**** Data extract

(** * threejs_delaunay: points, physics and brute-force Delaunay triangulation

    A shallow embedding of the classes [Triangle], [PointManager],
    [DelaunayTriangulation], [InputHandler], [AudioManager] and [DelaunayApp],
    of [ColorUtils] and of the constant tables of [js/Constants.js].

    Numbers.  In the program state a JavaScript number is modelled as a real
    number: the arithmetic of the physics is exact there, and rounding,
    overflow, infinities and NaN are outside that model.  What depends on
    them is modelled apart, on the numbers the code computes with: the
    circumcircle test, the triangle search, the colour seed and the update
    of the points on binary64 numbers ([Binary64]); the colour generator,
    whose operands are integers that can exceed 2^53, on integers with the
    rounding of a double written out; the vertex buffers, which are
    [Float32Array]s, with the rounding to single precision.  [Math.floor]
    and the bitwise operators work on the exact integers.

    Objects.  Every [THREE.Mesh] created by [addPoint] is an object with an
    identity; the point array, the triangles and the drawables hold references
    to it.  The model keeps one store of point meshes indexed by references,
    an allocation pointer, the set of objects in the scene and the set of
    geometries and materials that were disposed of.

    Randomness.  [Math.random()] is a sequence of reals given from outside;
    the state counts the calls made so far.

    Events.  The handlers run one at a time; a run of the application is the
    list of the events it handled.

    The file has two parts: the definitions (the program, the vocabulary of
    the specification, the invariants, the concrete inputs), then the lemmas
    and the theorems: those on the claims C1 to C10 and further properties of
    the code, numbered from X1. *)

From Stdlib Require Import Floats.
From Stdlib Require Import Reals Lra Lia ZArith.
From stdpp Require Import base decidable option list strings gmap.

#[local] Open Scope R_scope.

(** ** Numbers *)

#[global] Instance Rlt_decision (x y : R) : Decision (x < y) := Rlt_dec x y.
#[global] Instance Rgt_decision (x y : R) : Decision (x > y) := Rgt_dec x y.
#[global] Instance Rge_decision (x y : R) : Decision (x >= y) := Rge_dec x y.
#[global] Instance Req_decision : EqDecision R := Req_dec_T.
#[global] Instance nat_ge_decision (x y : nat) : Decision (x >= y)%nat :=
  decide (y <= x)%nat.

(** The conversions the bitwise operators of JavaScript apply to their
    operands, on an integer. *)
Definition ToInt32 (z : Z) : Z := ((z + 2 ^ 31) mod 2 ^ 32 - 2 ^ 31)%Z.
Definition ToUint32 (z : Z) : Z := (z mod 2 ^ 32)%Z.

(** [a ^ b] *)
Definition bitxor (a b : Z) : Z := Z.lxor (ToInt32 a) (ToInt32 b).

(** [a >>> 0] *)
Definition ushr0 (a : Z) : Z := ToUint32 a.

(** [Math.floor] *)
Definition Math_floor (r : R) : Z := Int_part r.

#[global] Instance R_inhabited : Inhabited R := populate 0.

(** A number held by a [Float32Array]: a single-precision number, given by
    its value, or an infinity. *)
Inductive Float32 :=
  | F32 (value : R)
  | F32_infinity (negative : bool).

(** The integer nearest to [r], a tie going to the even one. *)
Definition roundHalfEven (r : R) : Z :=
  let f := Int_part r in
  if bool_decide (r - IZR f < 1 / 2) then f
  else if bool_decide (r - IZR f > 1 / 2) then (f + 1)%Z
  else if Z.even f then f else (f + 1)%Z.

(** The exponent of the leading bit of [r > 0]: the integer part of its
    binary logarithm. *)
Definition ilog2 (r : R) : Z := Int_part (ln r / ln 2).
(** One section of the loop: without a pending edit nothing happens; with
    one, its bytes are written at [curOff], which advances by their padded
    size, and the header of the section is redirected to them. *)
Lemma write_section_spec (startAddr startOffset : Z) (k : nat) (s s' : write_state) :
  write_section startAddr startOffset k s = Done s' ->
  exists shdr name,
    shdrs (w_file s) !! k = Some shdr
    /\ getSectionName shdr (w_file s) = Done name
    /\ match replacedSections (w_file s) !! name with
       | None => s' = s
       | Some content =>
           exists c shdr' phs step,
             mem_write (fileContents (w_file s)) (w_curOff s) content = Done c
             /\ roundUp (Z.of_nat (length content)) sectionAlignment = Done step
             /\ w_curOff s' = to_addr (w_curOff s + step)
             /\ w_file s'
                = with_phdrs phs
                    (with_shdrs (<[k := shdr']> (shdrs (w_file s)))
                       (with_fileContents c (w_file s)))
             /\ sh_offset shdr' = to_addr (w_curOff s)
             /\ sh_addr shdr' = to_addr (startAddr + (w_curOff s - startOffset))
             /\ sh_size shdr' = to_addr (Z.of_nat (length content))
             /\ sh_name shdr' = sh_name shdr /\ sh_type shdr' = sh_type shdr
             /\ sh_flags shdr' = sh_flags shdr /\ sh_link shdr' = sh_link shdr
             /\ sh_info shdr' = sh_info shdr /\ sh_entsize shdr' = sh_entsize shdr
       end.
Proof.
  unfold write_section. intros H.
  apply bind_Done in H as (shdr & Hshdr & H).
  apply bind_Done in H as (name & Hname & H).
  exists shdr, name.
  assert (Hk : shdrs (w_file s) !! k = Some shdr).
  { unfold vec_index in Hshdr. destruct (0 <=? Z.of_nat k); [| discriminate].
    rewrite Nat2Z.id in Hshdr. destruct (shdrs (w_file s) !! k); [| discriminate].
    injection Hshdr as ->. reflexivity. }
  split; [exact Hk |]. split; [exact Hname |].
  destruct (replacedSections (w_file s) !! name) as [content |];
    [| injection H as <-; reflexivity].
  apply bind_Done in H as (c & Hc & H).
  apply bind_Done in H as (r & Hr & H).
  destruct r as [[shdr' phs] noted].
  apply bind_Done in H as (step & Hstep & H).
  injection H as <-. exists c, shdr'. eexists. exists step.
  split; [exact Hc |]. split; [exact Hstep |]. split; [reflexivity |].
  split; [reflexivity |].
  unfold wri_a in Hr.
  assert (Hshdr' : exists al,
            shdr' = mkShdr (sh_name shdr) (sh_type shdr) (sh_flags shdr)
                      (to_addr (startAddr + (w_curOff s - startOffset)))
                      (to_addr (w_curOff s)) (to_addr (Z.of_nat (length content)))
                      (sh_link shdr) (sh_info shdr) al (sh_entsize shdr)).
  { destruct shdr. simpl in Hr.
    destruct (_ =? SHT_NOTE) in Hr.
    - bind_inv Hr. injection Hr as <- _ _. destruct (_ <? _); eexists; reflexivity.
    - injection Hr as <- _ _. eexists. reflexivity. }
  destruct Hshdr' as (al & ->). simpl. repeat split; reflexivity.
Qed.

********
**** Data extract

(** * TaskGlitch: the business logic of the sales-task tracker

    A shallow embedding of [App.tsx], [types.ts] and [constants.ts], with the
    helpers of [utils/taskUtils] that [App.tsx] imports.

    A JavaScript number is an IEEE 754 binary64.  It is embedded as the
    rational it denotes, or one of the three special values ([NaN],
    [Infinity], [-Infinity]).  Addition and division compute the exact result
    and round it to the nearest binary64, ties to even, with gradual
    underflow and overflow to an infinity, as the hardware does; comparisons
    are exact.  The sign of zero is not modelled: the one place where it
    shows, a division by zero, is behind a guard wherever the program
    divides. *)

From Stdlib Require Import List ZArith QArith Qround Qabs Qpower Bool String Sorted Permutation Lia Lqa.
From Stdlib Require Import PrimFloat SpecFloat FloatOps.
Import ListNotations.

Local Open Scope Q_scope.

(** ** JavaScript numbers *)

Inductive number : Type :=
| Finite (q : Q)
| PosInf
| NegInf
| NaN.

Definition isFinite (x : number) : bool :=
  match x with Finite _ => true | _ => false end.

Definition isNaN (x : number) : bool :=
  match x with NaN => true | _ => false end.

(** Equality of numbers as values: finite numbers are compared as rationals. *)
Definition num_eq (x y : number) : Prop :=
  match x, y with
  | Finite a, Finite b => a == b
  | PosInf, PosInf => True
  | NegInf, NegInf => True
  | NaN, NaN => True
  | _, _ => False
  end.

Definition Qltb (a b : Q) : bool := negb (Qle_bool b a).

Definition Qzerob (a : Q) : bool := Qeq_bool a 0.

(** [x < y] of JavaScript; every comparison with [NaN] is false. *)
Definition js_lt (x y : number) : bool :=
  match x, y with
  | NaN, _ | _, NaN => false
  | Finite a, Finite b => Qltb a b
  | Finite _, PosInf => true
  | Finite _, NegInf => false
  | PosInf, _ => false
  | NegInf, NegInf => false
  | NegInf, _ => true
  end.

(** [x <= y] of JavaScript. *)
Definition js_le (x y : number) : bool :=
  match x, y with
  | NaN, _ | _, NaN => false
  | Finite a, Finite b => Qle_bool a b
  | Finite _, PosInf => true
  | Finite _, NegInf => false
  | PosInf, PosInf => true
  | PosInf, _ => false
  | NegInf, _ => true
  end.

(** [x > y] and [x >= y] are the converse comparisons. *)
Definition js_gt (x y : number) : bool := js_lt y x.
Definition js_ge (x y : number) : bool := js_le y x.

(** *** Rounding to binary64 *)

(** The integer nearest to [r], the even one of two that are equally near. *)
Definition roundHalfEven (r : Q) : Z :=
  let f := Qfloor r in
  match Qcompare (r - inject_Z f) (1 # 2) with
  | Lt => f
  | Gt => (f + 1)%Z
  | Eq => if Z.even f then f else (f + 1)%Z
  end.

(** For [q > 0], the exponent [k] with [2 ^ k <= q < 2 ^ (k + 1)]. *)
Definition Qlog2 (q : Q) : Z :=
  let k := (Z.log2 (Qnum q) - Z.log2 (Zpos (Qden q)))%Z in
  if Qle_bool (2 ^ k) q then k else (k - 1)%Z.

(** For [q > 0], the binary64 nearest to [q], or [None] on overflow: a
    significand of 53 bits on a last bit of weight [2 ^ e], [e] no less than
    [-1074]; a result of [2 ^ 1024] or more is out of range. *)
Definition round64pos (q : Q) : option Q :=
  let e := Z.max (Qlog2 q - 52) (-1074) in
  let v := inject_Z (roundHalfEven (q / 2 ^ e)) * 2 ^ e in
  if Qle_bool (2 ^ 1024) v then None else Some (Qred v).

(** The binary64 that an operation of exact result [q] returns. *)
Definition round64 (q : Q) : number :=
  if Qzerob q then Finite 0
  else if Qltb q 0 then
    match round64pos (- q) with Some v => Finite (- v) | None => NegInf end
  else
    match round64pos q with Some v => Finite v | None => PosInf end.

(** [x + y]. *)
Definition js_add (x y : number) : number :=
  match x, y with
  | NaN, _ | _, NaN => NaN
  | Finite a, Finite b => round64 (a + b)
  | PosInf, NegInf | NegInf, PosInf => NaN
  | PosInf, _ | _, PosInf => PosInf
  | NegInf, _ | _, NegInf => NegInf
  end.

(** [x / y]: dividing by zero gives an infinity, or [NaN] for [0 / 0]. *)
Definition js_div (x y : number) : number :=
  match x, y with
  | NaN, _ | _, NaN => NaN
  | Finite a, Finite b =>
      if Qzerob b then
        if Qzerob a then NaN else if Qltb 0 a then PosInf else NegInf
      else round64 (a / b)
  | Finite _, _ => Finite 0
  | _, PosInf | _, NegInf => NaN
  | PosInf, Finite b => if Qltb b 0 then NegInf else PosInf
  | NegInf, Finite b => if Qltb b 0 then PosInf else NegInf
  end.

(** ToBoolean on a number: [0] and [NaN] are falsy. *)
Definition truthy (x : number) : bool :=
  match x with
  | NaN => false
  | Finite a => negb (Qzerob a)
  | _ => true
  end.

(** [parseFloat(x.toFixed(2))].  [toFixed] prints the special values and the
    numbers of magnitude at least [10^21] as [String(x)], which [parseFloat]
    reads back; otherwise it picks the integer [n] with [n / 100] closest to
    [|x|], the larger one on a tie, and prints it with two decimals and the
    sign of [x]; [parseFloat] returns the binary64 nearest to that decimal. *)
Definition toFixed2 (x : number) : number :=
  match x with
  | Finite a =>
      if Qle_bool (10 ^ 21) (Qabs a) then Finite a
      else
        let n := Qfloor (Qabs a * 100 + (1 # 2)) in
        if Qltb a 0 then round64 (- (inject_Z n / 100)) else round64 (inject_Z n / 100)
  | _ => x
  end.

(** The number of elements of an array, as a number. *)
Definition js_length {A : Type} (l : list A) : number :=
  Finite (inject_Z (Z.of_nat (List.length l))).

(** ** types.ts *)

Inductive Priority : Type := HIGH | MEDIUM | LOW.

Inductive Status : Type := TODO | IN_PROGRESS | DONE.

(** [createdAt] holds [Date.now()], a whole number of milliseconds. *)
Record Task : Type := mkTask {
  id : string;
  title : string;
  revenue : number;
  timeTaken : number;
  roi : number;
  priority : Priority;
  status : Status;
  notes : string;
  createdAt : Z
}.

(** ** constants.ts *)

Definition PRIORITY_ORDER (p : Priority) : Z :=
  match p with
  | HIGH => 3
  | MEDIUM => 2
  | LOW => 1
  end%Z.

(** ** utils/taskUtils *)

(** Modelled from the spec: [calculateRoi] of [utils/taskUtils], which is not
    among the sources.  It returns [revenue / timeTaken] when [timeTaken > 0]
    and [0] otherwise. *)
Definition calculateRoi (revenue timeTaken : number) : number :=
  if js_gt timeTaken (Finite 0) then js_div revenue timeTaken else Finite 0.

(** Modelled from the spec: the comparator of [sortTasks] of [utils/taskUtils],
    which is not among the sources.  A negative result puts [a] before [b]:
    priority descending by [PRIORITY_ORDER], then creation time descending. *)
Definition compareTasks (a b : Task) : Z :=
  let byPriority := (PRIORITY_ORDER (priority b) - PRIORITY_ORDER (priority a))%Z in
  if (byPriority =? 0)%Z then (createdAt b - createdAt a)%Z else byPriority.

********

The required output is every line above from the one with "circumcircle test, the" down to the one with "identity; the point", restated word for word, ends included.

    circumcircle test, the triangle search, the colour seed and the update
    of the points on binary64 numbers ([Binary64]); the colour generator,
    whose operands are integers that can exceed 2^53, on integers with the
    rounding of a double written out; the vertex buffers, which are
    [Float32Array]s, with the rounding to single precision.  [Math.floor]
    and the bitwise operators work on the exact integers.

    Objects.  Every [THREE.Mesh] created by [addPoint] is an object with an
    identity; the point array, the triangles and the drawables hold references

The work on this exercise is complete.